──────── Available data ────────
Definition spec : list (string * pyval) :=
  [("kind", PStr "deployment"); ("container_port", PInt 8080); ("healthcheck_path", PStr "/health");
   ("resources", PDict
     [("requests", PDict [("cpu", PStr "100m"); ("memory", PStr "128Mi")]);
      ("limits", PDict [("cpu", PStr "1"); ("memory", PStr "1Gi")])]);
   ("configuration", PDict [("plain", PList [PStr "LOG_LEVEL"]); ("secret", PList [PStr "DB_PASSWORD"])])]%string.
(** The digests of [spec] and of [manifest], as the release pipeline computes them. *)
Definition spec_digest : string := "a7f80fb07ca527356de5e3c530de643ae6b334e86bbee51dfcfb08bf592f37e4".
Definition manifest_digest : string := "d5be44535c486d8baf3112b1cdc8b4e3d023ed39523cc7966be96a528a37272b".
Definition image : string :=
  "ghcr.io/smartappli/web@sha256:0123456789abcdef0123456789abcdef0123456789abcdef0123456789abcdef".
Definition manifest : list (string * pyval) :=
  [("schema_version", PInt 1); ("application", PDict [("id", PInt 7); ("slug", PStr "shop")]);
   ("version", PStr "1.4.0"); ("version_source", PStr "manual");
   ("modules", PList [PDict
     [("module_id", PInt 3); ("slug", PStr "web"); ("image", PStr image);
      ("profile_schema_version", PInt 1); ("profile_digest", PStr spec_digest); ("spec", PDict spec)]])]%string.
Definition id : string := "0b9f1c6e-3c4d-4f7e-8a55-00c0ffee1234".
Definition payload_of (generation : Z) (state : string) : pyval :=
  PDict [("deployment_id", PStr id); ("environment", PStr "production"); ("generation", PInt generation);
   ("desired_state", PStr state);
   ("release", PDict [("digest", PStr manifest_digest); ("manifest", PDict manifest)]);
   ("configuration", PDict [("web", PDict [("LOG_LEVEL", PStr "info")])]);
   ("secret_refs", PDict [("web", PDict [("DB_PASSWORD", PStr "shop-db")])]);
   ("scaling", PDict [("web", PDict [("mode", PStr "fixed"); ("replicas", PInt 2)])])]%string.
Definition payload : pyval := payload_of 1 "running".
Definition pair_ab : pyval := PDict [("a"%string, PInt 1); ("b"%string, PBool true)].
Definition pair_ba : pyval := PDict [("b"%string, PBool true); ("a"%string, PInt 1)].
Lemma digest_canonical_witness : sort_keys pair_ab = sort_keys pair_ba.
Proof.
  refine (proj2 (digest_canonical pair_ab pair_ba _ _) _ eq_refl _).
  - apply json_okb_ok. reflexivity.
  - apply json_okb_ok. reflexivity.
  - vm_compute. reflexivity.
Defined.
(** What the controller writes, it reads back as the same instant with offset zero. *)
Lemma timestamp_roundtrip (t : Z) :
  datetime_min <= t < datetime_max ->
  fromisoformat (replace_z (utc_timestamp t)) = Some (t, Some 0).
Proof.
  unfold datetime_min, datetime_max. intros Ht.
  assert (0 < day_us) by reflexivity.
  pose proof (Z.div_mod t day_us ltac:(lia)) as Hdm.
  assert (0 <= t mod day_us < day_us) as Hus by (apply Z.mod_pos_bound; lia).
  unfold utc_timestamp. set (us := t mod day_us) in *. set (days := t / day_us) in *.
  destruct (civil_from_days days) as [[y m] d] eqn:E.
  apply civil_spec in E as (Hm & Hd & Hback & Hy). specialize (Hy ltac:(nia)).
  assert (days_in_month y m <= 31) by (unfold days_in_month; repeat case_match; lia).
  change day_us with 86400000000 in Hus.
  pose proof (div_bounds us 1000000 ltac:(lia)) as B1. set (s := us / 1000000) in *.
  pose proof (div_bounds s 3600 ltac:(lia)) as B2. pose proof (div_bounds s 60 ltac:(lia)) as B3.
  assert (0 <= s / 60 mod 60 < 60 /\ 0 <= s mod 60 < 60 /\ 0 <= us mod 1000000 < 1000000)
    as (C1 & C2 & C3) by (split_and!; apply Z.mod_pos_bound; lia).
  assert (s / 60 = 60 * (s / 3600) + s / 60 mod 60) as D1.
  { rewrite (Z.div_mod (s / 60) 60) at 1 by lia. by rewrite Z.div_div by lia. }
  assert (s = 60 * (s / 60) + s mod 60) as D2 by (apply Z.div_mod; lia).
  assert (us = 1000000 * s + us mod 1000000) as D3 by (apply Z.div_mod; lia).
  rewrite !replace_z_app, !replace_z_pad by lia.
  unfold fromisoformat. cbn [replace_z String.append Ascii.eqb Bool.eqb].
  rewrite read_pad by (simpl; lia). cbn -[read_digits pad days_in_month].
  rewrite read_pad by (simpl; lia). cbn -[read_digits pad days_in_month].
  rewrite read_pad by (simpl; lia). cbn -[read_digits pad days_in_month].
  replace ((y <? 1) || (m <? 1) || (12 <? m) || (d <? 1) || (days_in_month y m <? d)) with false
    by (symmetry; rewrite !orb_false_iff, !Z.ltb_ge; lia).
  rewrite read_time_pad by lia. cbn [mbind option_bind].
  change (read_offset "+00:00") with (Some (Some 0)). cbn [mbind option_bind].
  rewrite Hback. do 2 f_equal. change day_us with 86400000000 in *. lia.
Qed.
(* ===== verification/Bridge.v ===== *)
(** The MQTT to Kafka bridge of DEALIoT (mqtt-kafka-bridge/bridge.py): from an MQTT message
    to the Kafka record, and the loop that handles messages one at a time. *)

From S2P Require Import Prelude PyValue Regex Json PyTime PyText Wire Events.
#[local] Open Scope list_scope.
#[local] Open Scope string_scope.
#[local] Open Scope Z_scope.

Definition UNIX_MILLISECONDS_THRESHOLD := 10000000000.
Definition WILDFI_TOPIC_MARKERS : list string := ["wildfi"; "wild-fi"].
Definition WILDFI_TAG_MARKERS : list string := ["tags"; "tag"; "devices"].
Definition WILDFI_SENSOR_MARKERS : list string :=
  ["acc"; "accelerometer"; "bme"; "decoded"; "environment"; "gateway"; "imu"; "mag"; "metadata";
   "move"; "movement"; "prox"; "proximity"; "sensor"; "telemetry"].
Definition TOPIC_PATTERNS : list (string * list string) :=
  [(RAW_GPS_TOPIC, ["gps"; "/gnss/"; "rawgps"]);
   (RAW_VIDEO3D_META_TOPIC, ["video3d"; "/stereo-video/"; "/volumetric-video/"]);
   (RAW_VIDEO2D_META_TOPIC, ["video2d"; "/video/"; "/camera-stream/"]);
   (RAW_IMAGE2D_META_TOPIC, ["image2d"; "/camera/"; "/image/"]);
   (RAW_IMAGE3D_META_TOPIC, ["image3d"; "/lidar/"; "/pointcloud/"])].
Definition TRUTHY_VALUES : list string := ["1"; "true"; "yes"; "on"].

(** The process: its environment ([WILDFI_TOPIC_PREFIXES], [DEFAULT_KAFKA_TOPIC]) and the
    order in which it iterates over its two sets of markers, which CPython derives from the
    hash seed of the process. *)
Record process := {
  WILDFI_TOPIC_PREFIXES : list string;
  DEFAULT_KAFKA_TOPIC : string;
  tag_order : list string;
  wildfi_order : list string;
}.

(** paho's [MQTTMessage]; the payload is a list of bytes. *)
Record message := { topic : string; payload : string; qos : Z; retain : bool }.
Record sent := { sent_topic : string; sent_key : string; sent_value : event }.

Section Env.
Context `{UnicodeData} (env : string -> option string).

Definition csv_items (value : string) : list string :=
  List.filter (fun item => negb (String.eqb item "")) (map py_strip (py_split "," value)).
Definition csv_env_or_default (name default_ : string) : list string :=
  match csv_items (default default_ (env name)) with
  | [] => csv_items default_
  | topics => topics
  end.
Definition bool_env (name : string) (default_ : bool) : bool :=
  match env name with
  | None => default_
  | Some value => mem (py_lower (py_strip value)) TRUTHY_VALUES
  end.
End Env.

Section Bridge.
Context `{UnicodeData} (p : process).

(** The set [WILDFI_TOPIC_MARKERS | {prefix.lower() for prefix in WILDFI_TOPIC_PREFIXES}]. *)
Definition wildfi_markers : list string := WILDFI_TOPIC_MARKERS ++ map py_lower (WILDFI_TOPIC_PREFIXES p).

(** An iteration order lists the elements of the set, once each. *)
Definition orders_ok : Prop :=
  tag_order p ≡ₚ WILDFI_TAG_MARKERS /\ NoDup (wildfi_order p) /\
  forall m, m ∈ wildfi_order p <-> m ∈ wildfi_markers.

Definition decode_payload (payload : string) : res pyval :=
  match decode_utf8 payload ≫= loads with
  | Raise (UnicodeDecodeError | JSONDecodeError) => Ok (PDict [("payload_b64", PStr (b64encode payload))])
  | r => r
  end.

Definition topic_parts (topic : string) : list string :=
  List.filter (fun part => negb (String.eqb part "")) (py_split "/" topic).

Definition is_wildfi_topic (topic : string) : bool :=
  existsb (fun part => mem part wildfi_markers) (map py_lower (topic_parts topic)).

Definition normalized_timestamp (value : pyval) (fallback : string) : res string :=
  if blank value then Ok fallback
  else match as_number value with
       | Some x =>
           seconds ← (if num_gt x UNIX_MILLISECONDS_THRESHOLD then div_1000 x else Ok x);
           t ← fromtimestamp seconds;
           Ok (isoformat t)
       | None => py_str value
       end.

Definition timestamp_fields : list string := ["timestamp"; "utcTimestamp"; "utc_timestamp"; "time"].
Definition pick_event_timestamp (decoded : pyval) (fallback : string) : res string :=
  match decoded with
  | PDict d =>
      match List.find (fun field => has_key field d) timestamp_fields with
      | Some field => normalized_timestamp (vget field d) fallback
      | None => Ok fallback
      end
  | _ => Ok fallback
  end.

Definition pick_kafka_topic (topic : string) : string :=
  let lowered := py_lower topic in
  match List.find (fun kp => existsb (fun pattern => contains pattern lowered) kp.2) TOPIC_PATTERNS with
  | Some kp => kp.1
  | None =>
      if contains "sensor" lowered ||
         (is_wildfi_topic topic && existsb (fun marker => contains marker lowered) WILDFI_SENSOR_MARKERS)
      then RAW_SENSOR_TOPIC
      else DEFAULT_KAFKA_TOPIC p
  end.

(** The body of each loop of [derive_device_id]: the value returned for one marker. *)
Definition after_tag (parts lowered_parts : list string) (marker : string) : option string :=
  idx ← index_of marker lowered_parts; parts !! S idx.
Definition after_wildfi (parts lowered_parts : list string) (marker : string) : option string :=
  idx ← index_of marker lowered_parts;
  match parts !! S idx, lowered_parts !! S idx with
  | Some part, Some lowered => if mem lowered WILDFI_SENSOR_MARKERS then parts !! S (S idx) else Some part
  | _, _ => parts !! S (S idx)
  end.
Fixpoint first_some {A B} (f : A -> option B) (l : list A) : option B :=
  match l with [] => None | x :: l => match f x with Some y => Some y | None => first_some f l end end.

Definition derive_device_id (topic : string) : string :=
  let parts := topic_parts topic in
  let lowered_parts := map py_lower parts in
  match first_some (after_tag parts lowered_parts) (tag_order p) with
  | Some id => id
  | None =>
      match first_some (after_wildfi parts lowered_parts) (wildfi_order p) with
      | Some id => id
      | None => default "unknown" (last parts)
      end
  end.

(** [s.encode("utf-8", errors="ignore")]: lone surrogates are dropped. *)
Definition encode_ignore (s : string) : string :=
  String.concat "" (List.filter (fun c => negb (has_surrogate c)) (pychars s)).
Definition pick_key (topic : string) : string := encode_ignore (derive_device_id topic).

Definition event_source_for_topic (topic : string) : string :=
  if is_wildfi_topic topic then "wildfi-mqtt" else "mqtt-bridge".

(** [d.get(k, default)] over a chain of names. *)
Fixpoint get_chain (names : list string) (default_ : pyval) (d : event) : pyval :=
  match names with
  | [] => default_
  | k :: names => match dget k d with Some v => v | None => get_chain names default_ d end
  end.

Definition sensor_event (msg : message) (timestamp ingested_at : string) (decoded : pyval) : event :=
  [("device_id", PStr (derive_device_id (topic msg)));
   ("timestamp", PStr timestamp);
   ("ingested_at", PStr ingested_at);
   ("payload", match decoded with PDict _ => decoded | _ => PDict [("value", decoded)] end);
   ("mqtt_topic", PStr (topic msg));
   ("qos", PInt (qos msg));
   ("retain", PBool (retain msg));
   ("source", PStr (event_source_for_topic (topic msg)))].

Definition gps_event (msg : message) (timestamp ingested_at : string) (d : event) : event :=
  [("device_id", PStr (derive_device_id (topic msg)));
   ("timestamp", PStr timestamp);
   ("ingested_at", PStr ingested_at);
   ("latitude", get_chain ["latitude"; "latitude_deg"; "lat"] (PFloat "0.0") d);
   ("longitude", get_chain ["longitude"; "longitude_deg"; "lon"] (PFloat "0.0") d);
   ("altitude_m", get_chain ["altitude_m"; "altitude"] PNone d);
   ("speed_m_s", get_chain ["speed_m_s"; "speed"] PNone d);
   ("heading_deg", get_chain ["heading_deg"; "heading"] PNone d);
   ("mqtt_topic", PStr (topic msg));
   ("qos", PInt (qos msg));
   ("retain", PBool (retain msg));
   ("payload", PDict d);
   ("source", PStr (event_source_for_topic (topic msg)))].

Definition media_event (msg : message) (timestamp ingested_at : string) (d : event) : event :=
  fold_left (fun e kv => dset kv.1 kv.2 e)
    [("device_id", dget_or "device_id" (PStr (derive_device_id (topic msg))) d);
     ("timestamp", dget_or "timestamp" (PStr timestamp) d);
     ("ingested_at", PStr ingested_at);
     ("mqtt_topic", PStr (topic msg));
     ("qos", PInt (qos msg));
     ("retain", PBool (retain msg));
     ("source", PStr (event_source_for_topic (topic msg)))] d.

Definition as_object (decoded : pyval) : event := match decoded with PDict d => d | _ => [] end.

(** [now]: what [now_iso] reads. *)
Definition build_event (now : Z) (msg : message) : res (string * string * event) :=
  let kafka_topic := pick_kafka_topic (topic msg) in
  decoded ← decode_payload (payload msg);
  let ingested_at := now_iso now in
  timestamp ← pick_event_timestamp decoded ingested_at;
  e ← (if String.eqb kafka_topic RAW_SENSOR_TOPIC then Ok (sensor_event msg timestamp ingested_at decoded)
       else if String.eqb kafka_topic RAW_GPS_TOPIC then
         timestamp ← pick_event_timestamp (PDict (as_object decoded)) timestamp;
         Ok (gps_event msg timestamp ingested_at (as_object decoded))
       else Ok (media_event msg timestamp ingested_at (as_object decoded)));
  Ok (kafka_topic, pick_key (topic msg), e).

Definition route_event (now : Z) (kafka_topic : string) (e : event) : res (string * event) :=
  match validate_event kafka_topic e with
  | [] => Ok (kafka_topic, e)
  | errors => dlq ← build_dlq_event now "mqtt-bridge" kafka_topic errors e; Ok (DLQ_TOPIC, dlq)
  end.

(** The producer's [value_serializer]: [json.dumps(value).encode(UTF-8)], ASCII text. *)
Definition value_serializer (e : event) : string := wire (PDict e).

(** [on_message]: the record handed to [producer.send], with the two readings of the clock. *)
Definition on_message (now1 now2 : Z) (msg : message) : res sent :=
  '(kafka_topic, key, e) ← build_event now1 msg;
  '(send_topic, send_event) ← route_event now2 kafka_topic e;
  Ok {| sent_topic := send_topic; sent_key := key; sent_value := send_event |}.

(** [run_bridge] over the messages the broker delivers, with the clock at each.  paho
    re-raises what [on_message] raises out of [loop_forever]; [run_bridge] reconnects after
    an [OSError], and any other exception ends the process: [Raise] with the records sent
    so far. *)
Fixpoint run_bridge (msgs : list (Z * Z * message)) (out : list sent) : res unit * list sent :=
  match msgs with
  | [] => (Ok tt, out)
  | (now1, now2, msg) :: msgs =>
      match on_message now1 now2 msg with
      | Ok r => run_bridge msgs (out ++ [r])
      | Raise OSError => run_bridge msgs out
      | Raise e => (Raise e, out)
      end
  end.
End Bridge.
────────
▶ Problem requirements: Count the lines of these entries that hold the string "clock", and give only that number.

▶ Your response: 2